● THE TASK
Repeat only the stretch of lines below that runs from the line with "(More.MT_WMM_CWMAX_MASK k) (More.MT_WMM_CWMAX_SHIFT" through the line with "2 ^ (e_max - 1)", unaltered.
-.-.-
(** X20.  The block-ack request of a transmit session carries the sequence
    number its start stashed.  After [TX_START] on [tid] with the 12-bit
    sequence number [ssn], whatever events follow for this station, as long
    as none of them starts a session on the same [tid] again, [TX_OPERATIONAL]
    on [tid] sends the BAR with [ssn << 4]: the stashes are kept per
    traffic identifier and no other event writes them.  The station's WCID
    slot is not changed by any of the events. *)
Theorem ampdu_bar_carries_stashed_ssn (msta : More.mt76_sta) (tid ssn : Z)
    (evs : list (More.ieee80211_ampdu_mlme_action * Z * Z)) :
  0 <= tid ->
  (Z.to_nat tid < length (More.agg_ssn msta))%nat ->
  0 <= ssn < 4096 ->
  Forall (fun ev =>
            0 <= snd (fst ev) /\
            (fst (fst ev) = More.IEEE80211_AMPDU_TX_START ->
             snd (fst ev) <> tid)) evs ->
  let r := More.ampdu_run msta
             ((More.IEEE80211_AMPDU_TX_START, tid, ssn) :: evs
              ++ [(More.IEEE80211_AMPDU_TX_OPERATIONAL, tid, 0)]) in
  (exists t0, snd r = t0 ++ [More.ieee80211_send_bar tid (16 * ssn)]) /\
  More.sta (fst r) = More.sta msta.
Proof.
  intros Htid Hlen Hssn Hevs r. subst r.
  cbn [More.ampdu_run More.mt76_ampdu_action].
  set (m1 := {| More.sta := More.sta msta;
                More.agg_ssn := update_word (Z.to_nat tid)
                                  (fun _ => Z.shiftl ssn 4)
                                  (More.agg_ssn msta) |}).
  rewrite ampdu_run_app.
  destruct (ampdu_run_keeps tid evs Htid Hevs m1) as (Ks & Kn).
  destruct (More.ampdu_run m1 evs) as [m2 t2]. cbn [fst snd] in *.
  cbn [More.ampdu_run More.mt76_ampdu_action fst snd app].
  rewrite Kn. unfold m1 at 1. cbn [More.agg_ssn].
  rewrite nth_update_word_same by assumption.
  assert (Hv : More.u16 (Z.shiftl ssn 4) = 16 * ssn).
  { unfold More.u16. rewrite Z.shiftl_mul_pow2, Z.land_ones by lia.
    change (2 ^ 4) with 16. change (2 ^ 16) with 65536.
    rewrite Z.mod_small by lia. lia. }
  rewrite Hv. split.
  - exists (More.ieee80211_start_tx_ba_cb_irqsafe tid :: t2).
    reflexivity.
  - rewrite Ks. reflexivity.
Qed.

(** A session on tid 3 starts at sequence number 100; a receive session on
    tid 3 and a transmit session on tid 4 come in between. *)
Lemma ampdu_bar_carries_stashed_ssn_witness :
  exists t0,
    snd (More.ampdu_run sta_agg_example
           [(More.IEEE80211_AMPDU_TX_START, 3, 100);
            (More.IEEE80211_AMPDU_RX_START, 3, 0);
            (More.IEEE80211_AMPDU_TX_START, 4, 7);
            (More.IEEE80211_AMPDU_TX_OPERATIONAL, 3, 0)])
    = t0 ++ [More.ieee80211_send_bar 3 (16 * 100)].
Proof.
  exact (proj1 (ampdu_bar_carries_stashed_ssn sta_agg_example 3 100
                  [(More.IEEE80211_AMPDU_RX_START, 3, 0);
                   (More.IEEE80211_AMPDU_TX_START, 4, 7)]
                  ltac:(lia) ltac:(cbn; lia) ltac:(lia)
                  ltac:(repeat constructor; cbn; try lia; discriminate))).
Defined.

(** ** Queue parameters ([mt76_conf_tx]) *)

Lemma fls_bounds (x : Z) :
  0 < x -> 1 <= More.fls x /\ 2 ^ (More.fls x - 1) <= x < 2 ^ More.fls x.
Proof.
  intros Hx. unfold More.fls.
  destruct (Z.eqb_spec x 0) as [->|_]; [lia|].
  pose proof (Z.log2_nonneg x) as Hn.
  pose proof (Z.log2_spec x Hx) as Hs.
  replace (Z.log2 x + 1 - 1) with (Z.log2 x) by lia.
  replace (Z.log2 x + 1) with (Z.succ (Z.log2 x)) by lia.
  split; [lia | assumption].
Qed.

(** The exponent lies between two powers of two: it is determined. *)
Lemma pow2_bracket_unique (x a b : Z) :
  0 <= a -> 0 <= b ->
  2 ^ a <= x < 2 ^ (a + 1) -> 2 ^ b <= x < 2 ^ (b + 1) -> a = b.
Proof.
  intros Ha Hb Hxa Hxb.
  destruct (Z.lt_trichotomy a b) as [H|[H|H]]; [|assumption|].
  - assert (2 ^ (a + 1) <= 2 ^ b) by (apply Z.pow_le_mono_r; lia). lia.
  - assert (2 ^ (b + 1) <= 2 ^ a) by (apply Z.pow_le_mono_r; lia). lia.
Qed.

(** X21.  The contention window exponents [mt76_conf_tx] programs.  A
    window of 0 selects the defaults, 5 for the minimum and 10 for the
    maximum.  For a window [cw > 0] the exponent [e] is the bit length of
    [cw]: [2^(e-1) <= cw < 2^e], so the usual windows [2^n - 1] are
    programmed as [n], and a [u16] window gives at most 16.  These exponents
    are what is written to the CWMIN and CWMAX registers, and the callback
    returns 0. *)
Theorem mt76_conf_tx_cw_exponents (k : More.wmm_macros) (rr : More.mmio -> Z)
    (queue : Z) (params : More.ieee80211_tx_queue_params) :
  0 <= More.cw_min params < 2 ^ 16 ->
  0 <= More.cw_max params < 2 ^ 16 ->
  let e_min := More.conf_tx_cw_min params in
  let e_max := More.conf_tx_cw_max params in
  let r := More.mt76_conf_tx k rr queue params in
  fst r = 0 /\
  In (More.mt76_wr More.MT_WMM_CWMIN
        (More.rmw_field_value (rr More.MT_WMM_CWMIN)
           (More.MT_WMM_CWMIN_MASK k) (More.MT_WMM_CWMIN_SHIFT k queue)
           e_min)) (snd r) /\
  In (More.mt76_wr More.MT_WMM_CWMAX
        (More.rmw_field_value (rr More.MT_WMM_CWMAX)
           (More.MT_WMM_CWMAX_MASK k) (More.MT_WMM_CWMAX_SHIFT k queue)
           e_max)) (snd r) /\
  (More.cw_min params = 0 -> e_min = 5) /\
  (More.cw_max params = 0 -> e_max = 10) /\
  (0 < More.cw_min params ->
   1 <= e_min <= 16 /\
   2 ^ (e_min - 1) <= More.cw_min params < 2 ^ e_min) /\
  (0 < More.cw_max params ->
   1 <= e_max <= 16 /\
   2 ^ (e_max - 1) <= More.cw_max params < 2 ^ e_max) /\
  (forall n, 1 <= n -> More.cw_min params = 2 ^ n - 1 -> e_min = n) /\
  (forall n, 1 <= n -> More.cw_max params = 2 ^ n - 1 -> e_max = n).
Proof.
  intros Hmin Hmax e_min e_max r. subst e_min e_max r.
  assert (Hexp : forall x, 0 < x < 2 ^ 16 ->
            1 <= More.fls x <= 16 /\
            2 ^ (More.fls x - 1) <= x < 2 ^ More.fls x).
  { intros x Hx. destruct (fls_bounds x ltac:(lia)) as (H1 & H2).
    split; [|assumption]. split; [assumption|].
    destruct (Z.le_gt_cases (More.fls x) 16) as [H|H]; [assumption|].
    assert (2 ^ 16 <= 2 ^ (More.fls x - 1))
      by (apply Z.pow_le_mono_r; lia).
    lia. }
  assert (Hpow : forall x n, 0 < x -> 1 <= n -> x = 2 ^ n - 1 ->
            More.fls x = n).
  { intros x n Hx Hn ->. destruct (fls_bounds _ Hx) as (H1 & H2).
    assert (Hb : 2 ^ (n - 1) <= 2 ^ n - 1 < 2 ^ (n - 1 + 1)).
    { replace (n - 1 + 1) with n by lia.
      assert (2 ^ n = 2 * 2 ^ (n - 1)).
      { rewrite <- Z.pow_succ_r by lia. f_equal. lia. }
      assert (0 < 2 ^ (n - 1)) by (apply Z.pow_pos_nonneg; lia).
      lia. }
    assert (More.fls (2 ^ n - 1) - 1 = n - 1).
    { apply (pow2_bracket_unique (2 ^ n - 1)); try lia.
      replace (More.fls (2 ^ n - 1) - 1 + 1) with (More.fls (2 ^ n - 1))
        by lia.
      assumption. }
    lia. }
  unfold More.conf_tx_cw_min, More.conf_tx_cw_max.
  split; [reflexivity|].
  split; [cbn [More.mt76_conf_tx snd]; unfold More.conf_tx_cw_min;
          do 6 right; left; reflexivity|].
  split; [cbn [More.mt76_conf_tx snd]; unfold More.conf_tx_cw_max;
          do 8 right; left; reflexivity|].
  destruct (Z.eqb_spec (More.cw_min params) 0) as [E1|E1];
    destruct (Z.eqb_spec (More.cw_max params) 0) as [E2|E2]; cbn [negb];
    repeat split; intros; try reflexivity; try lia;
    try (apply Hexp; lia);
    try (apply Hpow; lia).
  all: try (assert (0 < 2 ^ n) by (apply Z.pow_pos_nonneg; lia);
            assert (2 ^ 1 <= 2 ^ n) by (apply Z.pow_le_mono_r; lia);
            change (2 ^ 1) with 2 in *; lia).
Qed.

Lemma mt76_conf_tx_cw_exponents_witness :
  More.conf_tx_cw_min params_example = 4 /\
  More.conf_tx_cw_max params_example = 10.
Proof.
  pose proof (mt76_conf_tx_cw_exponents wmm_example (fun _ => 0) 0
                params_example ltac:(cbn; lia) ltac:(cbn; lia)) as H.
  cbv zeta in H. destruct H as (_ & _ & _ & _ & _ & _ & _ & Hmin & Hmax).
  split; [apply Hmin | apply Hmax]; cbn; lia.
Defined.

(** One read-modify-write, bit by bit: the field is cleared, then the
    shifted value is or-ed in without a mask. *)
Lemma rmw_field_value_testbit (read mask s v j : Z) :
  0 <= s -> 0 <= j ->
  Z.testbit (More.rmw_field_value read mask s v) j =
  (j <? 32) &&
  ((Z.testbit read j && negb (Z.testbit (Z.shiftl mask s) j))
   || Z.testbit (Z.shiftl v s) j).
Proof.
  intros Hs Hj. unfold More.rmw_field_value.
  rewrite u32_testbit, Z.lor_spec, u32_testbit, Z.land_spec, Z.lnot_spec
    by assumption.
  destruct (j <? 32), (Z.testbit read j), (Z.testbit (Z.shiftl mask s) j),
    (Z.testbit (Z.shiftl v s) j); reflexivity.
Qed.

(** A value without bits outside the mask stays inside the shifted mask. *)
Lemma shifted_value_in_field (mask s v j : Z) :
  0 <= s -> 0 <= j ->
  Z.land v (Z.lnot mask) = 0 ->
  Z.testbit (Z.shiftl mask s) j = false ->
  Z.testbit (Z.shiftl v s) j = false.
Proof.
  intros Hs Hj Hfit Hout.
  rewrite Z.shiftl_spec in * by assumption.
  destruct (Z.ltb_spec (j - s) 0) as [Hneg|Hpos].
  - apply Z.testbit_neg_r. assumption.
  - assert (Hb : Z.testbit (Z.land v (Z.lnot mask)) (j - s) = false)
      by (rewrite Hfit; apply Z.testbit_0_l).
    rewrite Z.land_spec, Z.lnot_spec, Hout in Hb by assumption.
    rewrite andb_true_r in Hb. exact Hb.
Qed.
-.-.-
● YOUR SOLUTION
           (More.MT_WMM_CWMAX_MASK k) (More.MT_WMM_CWMAX_SHIFT k queue)
           e_max)) (snd r) /\
  (More.cw_min params = 0 -> e_min = 5) /\
  (More.cw_max params = 0 -> e_max = 10) /\
  (0 < More.cw_min params ->
   1 <= e_min <= 16 /\
   2 ^ (e_min - 1) <= More.cw_min params < 2 ^ e_min) /\
  (0 < More.cw_max params ->
   1 <= e_max <= 16 /\
   2 ^ (e_max - 1) <= More.cw_max params < 2 ^ e_max) /\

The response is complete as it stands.